Here, we agree with the Family Court's determination that the maternal aunt sustained her burden of demonstrating the existence of extraordinary circumstances.  There was evidence before the court that, among other things, the father had abused alcohol for nearly 20 years, had a history of relapses during prior attempts to attain sobriety, and was only at the beginning stages of treatment to achieve sobriety during this most recent period of abstinence (see Matter of Herrera v. Vallejo, 107 A.D.3d at 715, 966 N.Y.S.2d 206;  Matter of Rodriguez v. Delacruz–Swan, 100 A.D.3d 1286, 1288, 954 N.Y.S.2d 692).  The court should not have awarded joint legal custody of the child to the parties given the hostility and antagonism between them (see Braiman v. Braiman, 44 N.Y.2d 584, 589–590, 407 N.Y.S.2d 449, 378 N.E.2d 1019;  Irizarry v. Irizarry, 115 A.D.3d 913, 914, 982 N.Y.S.2d 581;  Matter of Wright v. Kaura, 106 A.D.3d 751, 964 N.Y.S.2d 573).  Under the circumstances, the court should have awarded sole legal custody of the child to the maternal aunt.  The award of sole physical custody of the child to the maternal aunt is in the best interests of the child and is supported by a sound and substantial basis in the record (see Matter of Herrera v. Vallejo, 107 A.D.3d at 715, 966 N.Y.S.2d 206;  Matter of Barcellos v. Warren–Kidd, 57 A.D.3d 984, 985, 870 N.Y.S.2d 443).

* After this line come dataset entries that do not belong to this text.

(* ===== verification/Enforcement.v ===== *)
(** * Enforcement: the backends that keep a guest inside its policy

    [crates/aiec-guard/src/enforcement.rs]: the attachment and its counters, the model a
    compiled policy gives an attachment ([build], [cut_model]), the in-memory backend
    ([Memory], the source's [TestBackend]) and the one that drives [nft] ([Nftables]).

    Crates outside the repository are arguments: the text forms of a UUID and of a network
    ([Texts]), JSON ([NftJson]) and what [nft] lists ([NftListing]).  How a run of [nft]
    ends is an argument of the operation that starts it.  The backend's lock is never
    poisoned, since no critical section panics; messages of errors are not modelled. *)

From Stdlib Require Import Ascii.
From S2P Require Import Prelude Policy Boundary L7 Text Render Nft Firewall.

(** ** Text forms *)
Class Texts := { simple : Uuid → string; net_text : IpNet → string }.

(** [Uuid::simple]: 32 hexadecimal digits, one text per UUID; [Display] of an [Ipv4Net]. *)
Class TextsLaws (T : Texts) : Prop := {
  simple_shape u : is_uuid u → slen (simple u) = 32 ∧ all_bytes is_ascii_hexdigit (simple u) = true;
  simple_inj u v : is_uuid u → is_uuid v → simple u = simple v → u = v;
  net_text_v4 a p : net_text (V4Net a p) = dotted a +:+ "/" +:+ decimal p }.

(** ** Attachments *)
Record GuardAttachment := {
  sandbox_id : Uuid; tenant_id : Uuid; at_interface : string; at_guest_ip : Z; at_gateway_ip : Z;
  at_dns_port : Z; at_broker_port : Z }.

(** ** Counters *)
Inductive CounterKind := BlockedRange_ | OtherDenied | Ipv6_ | DnsPermitted | BrokerPermitted.
#[global] Instance CounterKind_eq_dec : EqDecision CounterKind. Proof. solve_decision. Defined.

Definition ALL : list CounterKind := [BlockedRange_; OtherDenied; Ipv6_; DnsPermitted; BrokerPermitted].

Definition nft_name (kind : CounterKind) : string :=
  match kind with
  | BlockedRange_ => COUNTER_BLOCKED_RANGE
  | OtherDenied => COUNTER_OTHER_DENIED
  | Ipv6_ => COUNTER_IPV6
  | DnsPermitted => COUNTER_DNS_PERMITTED
  | BrokerPermitted => COUNTER_BROKER_PERMITTED
  end.

Definition kind_family (kind : CounterKind) : string :=
  match kind with Ipv6_ => FAMILY_V6 | _ => FAMILY_V4 end.

Definition from_nft_name (name : string) : option CounterKind :=
  List.find (λ kind, bool_decide (nft_name kind = name)) ALL.

Record CounterSnapshot := {
  cs_table : string; blocked_range : Z; other_denied : Z; ipv6 : Z; dns_permitted : Z; broker_permitted : Z }.

Definition default_snapshot : CounterSnapshot :=
  {| cs_table := ""; blocked_range := 0; other_denied := 0; ipv6 := 0; dns_permitted := 0; broker_permitted := 0 |}.

Definition snap_get (s : CounterSnapshot) (kind : CounterKind) : Z :=
  match kind with
  | BlockedRange_ => s.(blocked_range)
  | OtherDenied => s.(other_denied)
  | Ipv6_ => s.(ipv6)
  | DnsPermitted => s.(dns_permitted)
  | BrokerPermitted => s.(broker_permitted)
  end.

Definition snap_set (s : CounterSnapshot) (kind : CounterKind) (packets : Z) : CounterSnapshot :=
  let 'Build_CounterSnapshot t b o i d k := s in
  match kind with
  | BlockedRange_ => Build_CounterSnapshot t packets o i d k
  | OtherDenied => Build_CounterSnapshot t b packets i d k
  | Ipv6_ => Build_CounterSnapshot t b o packets d k
  | DnsPermitted => Build_CounterSnapshot t b o i packets k
  | BrokerPermitted => Build_CounterSnapshot t b o i d packets
  end.

Definition with_table (s : CounterSnapshot) (table : string) : CounterSnapshot :=
  let 'Build_CounterSnapshot _ b o i d k := s in Build_CounterSnapshot table b o i d k.

Definition record_ (s : CounterSnapshot) (counter : string) : CounterSnapshot :=
  match from_nft_name counter with
  | Some kind => snap_set s kind (saturating_add u64_max (snap_get s kind) 1)
  | None => s
  end.

Definition snap_permitted (s : CounterSnapshot) : Z := saturating_add u64_max s.(dns_permitted) s.(broker_permitted).
Definition snap_denied (s : CounterSnapshot) : Z :=
  saturating_add u64_max (saturating_add u64_max s.(blocked_range) s.(other_denied)) s.(ipv6).
Definition snap_total (s : CounterSnapshot) : Z := saturating_add u64_max (snap_permitted s) (snap_denied s).

(** ** The model of an attachment *)
(** [Vec::dedup]. *)
Fixpoint dedup (l : list string) : list string :=
  match l with
  | x :: (y :: _) as rest => if bool_decide (x = y) then dedup rest else x :: dedup rest
  | _ => l
  end.

Definition denied_networks (b : OperatorBoundary) : list IpNet :=
  default_blocked_cidrs ++ b.(blocked_cidrs) ++ b.(protected_cidrs).

Definition is_v4 (net : IpNet) : bool := match net with V4Net _ _ => true | V6Net _ _ => false end.

Section Models.
Context `{Texts}.

Definition attachment_table (a : GuardAttachment) : string := table_name (simple a.(sandbox_id)).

The determination of parental access is entrusted to the sound discretion of the Family Court, and an award of parental access will not be disturbed unless it lacks a sound and substantial basis in the record (see Matter of Pagan v. Gray, 148 A.D.3d 811, 812, 48 N.Y.S.3d 750).  Here, the court's determination discontinuing the father's therapeutic supervised parental access with the child and awarding the father unsupervised parental access with the child, after only two months of therapeutic supervised parental access between the father and the child and without some mechanism in place to ensure the father's continued sobriety, lacked a sound and substantial basis in the record (cf. Matter of Ottaviano v. Ippolito, 132 A.D.3d 681, 683, 17 N.Y.S.3d 491;  Matter of Castagnola v. Muller, 105 A.D.3d 954, 955, 963 N.Y.S.2d 681;  Matter of Thompson v. Yu–Thompson, 41 A.D.3d 487, 488, 837 N.Y.S.2d 313).

In light of our determination, we need not reach the maternal aunt's remaining contention.

AUSTIN, J.P., ROMAN, HINDS–RADIX and CHRISTOPHER, JJ., concur.